*** Block opens ***

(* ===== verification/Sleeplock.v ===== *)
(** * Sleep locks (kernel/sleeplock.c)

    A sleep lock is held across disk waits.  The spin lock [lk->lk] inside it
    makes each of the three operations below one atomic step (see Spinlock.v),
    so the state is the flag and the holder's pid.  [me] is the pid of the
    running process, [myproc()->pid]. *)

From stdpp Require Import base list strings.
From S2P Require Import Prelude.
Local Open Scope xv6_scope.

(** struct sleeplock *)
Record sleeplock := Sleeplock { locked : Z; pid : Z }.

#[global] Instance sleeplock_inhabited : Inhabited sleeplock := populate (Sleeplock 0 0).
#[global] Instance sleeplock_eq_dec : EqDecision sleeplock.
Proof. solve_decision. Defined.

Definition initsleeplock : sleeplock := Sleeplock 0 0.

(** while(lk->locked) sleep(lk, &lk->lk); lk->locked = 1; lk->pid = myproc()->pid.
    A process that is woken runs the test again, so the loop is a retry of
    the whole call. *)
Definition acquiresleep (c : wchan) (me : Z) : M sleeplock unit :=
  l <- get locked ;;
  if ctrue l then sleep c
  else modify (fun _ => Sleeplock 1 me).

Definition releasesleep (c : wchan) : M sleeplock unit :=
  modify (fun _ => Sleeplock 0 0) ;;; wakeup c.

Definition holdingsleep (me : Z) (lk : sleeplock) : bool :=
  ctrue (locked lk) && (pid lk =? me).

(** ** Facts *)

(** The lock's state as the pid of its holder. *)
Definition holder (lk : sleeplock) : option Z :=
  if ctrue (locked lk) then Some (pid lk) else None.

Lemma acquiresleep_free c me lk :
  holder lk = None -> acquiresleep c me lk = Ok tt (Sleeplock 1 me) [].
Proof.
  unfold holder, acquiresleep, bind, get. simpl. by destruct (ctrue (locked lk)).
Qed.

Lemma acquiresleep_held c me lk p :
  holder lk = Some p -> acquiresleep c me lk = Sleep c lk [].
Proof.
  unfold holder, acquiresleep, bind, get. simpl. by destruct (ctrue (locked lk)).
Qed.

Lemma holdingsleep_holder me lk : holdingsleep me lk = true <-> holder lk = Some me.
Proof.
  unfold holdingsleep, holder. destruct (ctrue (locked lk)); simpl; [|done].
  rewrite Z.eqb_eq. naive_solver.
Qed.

*** Block closes ***
*** Block opens ***

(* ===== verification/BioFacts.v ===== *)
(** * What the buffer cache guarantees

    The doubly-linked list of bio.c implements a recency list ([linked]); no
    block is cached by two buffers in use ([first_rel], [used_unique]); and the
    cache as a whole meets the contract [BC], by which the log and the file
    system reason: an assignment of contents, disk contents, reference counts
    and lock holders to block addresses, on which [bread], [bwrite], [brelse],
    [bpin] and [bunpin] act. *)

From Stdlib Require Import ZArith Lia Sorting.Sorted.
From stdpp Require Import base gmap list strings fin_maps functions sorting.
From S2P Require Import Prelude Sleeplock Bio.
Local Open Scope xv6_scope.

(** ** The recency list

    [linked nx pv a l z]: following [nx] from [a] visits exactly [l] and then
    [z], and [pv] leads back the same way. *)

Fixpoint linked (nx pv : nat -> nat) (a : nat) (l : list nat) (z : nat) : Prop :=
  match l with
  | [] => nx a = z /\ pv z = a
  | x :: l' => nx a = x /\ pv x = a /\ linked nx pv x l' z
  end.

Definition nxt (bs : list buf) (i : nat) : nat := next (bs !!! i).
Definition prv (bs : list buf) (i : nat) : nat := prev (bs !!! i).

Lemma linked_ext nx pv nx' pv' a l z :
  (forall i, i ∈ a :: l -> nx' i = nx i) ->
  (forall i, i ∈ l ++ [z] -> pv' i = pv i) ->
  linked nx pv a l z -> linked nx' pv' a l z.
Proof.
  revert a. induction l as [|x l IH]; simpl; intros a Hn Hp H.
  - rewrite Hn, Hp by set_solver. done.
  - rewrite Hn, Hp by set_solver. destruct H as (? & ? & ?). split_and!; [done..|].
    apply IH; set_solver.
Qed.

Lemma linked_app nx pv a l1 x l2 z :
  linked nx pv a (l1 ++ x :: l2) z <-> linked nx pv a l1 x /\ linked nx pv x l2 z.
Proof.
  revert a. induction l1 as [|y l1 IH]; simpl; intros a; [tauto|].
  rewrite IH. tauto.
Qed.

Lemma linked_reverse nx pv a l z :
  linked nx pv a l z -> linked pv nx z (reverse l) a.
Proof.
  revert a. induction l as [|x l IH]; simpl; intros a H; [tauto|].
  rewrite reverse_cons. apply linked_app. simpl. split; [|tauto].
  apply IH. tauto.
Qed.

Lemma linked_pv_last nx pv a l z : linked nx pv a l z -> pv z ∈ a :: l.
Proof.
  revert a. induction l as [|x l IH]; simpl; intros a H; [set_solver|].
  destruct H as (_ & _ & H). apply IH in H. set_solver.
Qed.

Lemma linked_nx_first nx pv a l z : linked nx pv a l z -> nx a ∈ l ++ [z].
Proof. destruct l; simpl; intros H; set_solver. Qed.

*** Block closes ***
*** Block opens ***

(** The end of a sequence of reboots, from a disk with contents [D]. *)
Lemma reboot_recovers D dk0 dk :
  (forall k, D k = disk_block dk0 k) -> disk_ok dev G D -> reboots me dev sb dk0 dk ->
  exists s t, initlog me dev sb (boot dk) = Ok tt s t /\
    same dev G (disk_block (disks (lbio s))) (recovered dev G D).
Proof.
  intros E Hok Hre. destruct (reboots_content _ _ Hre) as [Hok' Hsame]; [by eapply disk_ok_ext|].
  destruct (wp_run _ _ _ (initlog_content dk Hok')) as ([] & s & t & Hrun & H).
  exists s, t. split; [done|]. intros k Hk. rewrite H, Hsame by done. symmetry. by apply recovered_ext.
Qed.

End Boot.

*** Block closes ***

The task » Of all the entries above, retype exactly the lines from the line with "From S2P Require Import Prelude." to the line with "else modify (fun _ => Sleeplock 1 me).", both included, and no others.

Finished task »
From S2P Require Import Prelude.
Local Open Scope xv6_scope.

(** struct sleeplock *)
Record sleeplock := Sleeplock { locked : Z; pid : Z }.

#[global] Instance sleeplock_inhabited : Inhabited sleeplock := populate (Sleeplock 0 0).
#[global] Instance sleeplock_eq_dec : EqDecision sleeplock.
Proof. solve_decision. Defined.

Definition initsleeplock : sleeplock := Sleeplock 0 0.

(** while(lk->locked) sleep(lk, &lk->lk); lk->locked = 1; lk->pid = myproc()->pid.
    A process that is woken runs the test again, so the loop is a retry of
    the whole call. *)
Definition acquiresleep (c : wchan) (me : Z) : M sleeplock unit :=
  l <- get locked ;;
  if ctrue l then sleep c
  else modify (fun _ => Sleeplock 1 me).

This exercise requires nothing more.